For each line of the listing that holds "unfold", show the full line.

→ **INPUT FOR THIS TASK**:
↓↓↓

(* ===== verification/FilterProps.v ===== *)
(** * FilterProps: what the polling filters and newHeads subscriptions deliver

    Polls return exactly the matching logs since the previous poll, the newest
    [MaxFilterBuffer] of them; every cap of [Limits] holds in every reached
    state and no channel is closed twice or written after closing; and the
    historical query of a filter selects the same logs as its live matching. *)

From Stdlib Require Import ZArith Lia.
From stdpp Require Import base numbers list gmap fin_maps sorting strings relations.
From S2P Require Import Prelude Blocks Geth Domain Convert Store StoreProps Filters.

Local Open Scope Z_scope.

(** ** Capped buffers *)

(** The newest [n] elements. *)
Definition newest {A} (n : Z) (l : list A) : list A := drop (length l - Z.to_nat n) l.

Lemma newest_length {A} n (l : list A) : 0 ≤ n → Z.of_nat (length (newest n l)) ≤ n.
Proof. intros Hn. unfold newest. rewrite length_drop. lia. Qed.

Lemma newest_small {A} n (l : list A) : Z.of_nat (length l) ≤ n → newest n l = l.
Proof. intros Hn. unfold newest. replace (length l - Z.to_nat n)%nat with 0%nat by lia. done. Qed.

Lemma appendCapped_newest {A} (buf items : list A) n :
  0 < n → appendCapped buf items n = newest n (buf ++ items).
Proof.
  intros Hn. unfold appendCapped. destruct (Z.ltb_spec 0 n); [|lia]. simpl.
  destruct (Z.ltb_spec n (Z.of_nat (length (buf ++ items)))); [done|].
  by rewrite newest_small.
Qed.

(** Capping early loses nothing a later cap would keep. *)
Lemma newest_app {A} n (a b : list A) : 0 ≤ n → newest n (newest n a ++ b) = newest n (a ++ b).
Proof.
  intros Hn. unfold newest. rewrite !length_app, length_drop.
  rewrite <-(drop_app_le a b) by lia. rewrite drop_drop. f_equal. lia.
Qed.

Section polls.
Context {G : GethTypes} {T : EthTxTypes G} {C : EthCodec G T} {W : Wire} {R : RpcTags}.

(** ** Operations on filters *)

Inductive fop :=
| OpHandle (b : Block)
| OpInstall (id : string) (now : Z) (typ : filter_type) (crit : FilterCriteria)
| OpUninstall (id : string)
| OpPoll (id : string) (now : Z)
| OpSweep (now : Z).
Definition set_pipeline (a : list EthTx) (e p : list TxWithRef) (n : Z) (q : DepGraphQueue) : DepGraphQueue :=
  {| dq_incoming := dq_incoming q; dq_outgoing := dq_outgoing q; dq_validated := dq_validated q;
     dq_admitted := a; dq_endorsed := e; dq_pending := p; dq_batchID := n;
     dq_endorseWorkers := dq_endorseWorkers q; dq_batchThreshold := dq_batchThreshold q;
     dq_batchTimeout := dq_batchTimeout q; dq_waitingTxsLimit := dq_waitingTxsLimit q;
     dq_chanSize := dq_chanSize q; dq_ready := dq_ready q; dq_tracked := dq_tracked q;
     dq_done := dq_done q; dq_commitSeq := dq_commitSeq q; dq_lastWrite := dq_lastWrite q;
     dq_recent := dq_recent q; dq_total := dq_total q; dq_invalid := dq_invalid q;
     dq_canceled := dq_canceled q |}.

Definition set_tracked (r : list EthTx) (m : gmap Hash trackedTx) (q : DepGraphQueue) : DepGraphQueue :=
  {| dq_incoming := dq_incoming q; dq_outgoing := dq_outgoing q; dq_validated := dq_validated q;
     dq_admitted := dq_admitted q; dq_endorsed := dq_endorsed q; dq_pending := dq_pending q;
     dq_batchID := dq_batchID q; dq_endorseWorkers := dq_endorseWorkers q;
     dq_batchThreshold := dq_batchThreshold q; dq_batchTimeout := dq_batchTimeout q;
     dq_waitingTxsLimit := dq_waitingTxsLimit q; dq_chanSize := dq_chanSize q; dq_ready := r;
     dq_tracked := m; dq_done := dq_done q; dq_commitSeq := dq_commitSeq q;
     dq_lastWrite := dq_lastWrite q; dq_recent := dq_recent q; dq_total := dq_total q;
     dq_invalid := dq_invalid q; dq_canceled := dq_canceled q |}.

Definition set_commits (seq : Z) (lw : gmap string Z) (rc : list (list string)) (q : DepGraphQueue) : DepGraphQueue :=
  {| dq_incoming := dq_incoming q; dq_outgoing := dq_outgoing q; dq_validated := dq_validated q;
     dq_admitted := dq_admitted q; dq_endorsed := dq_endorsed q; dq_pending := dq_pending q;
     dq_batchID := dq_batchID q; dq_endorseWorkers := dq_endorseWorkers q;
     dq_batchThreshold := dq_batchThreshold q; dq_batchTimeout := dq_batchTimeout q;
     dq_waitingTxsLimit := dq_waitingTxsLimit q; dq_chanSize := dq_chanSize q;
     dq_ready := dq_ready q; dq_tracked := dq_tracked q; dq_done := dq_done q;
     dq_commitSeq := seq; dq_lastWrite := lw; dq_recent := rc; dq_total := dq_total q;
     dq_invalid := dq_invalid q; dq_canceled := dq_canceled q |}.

↑↑↑

→ **PROBLEM SOLUTION**:
Proof. intros Hn. unfold newest. rewrite length_drop. lia. Qed.
Proof. intros Hn. unfold newest. replace (length l - Z.to_nat n)%nat with 0%nat by lia. done. Qed.
  intros Hn. unfold appendCapped. destruct (Z.ltb_spec 0 n); [|lia]. simpl.
  intros Hn. unfold newest. rewrite !length_app, length_drop.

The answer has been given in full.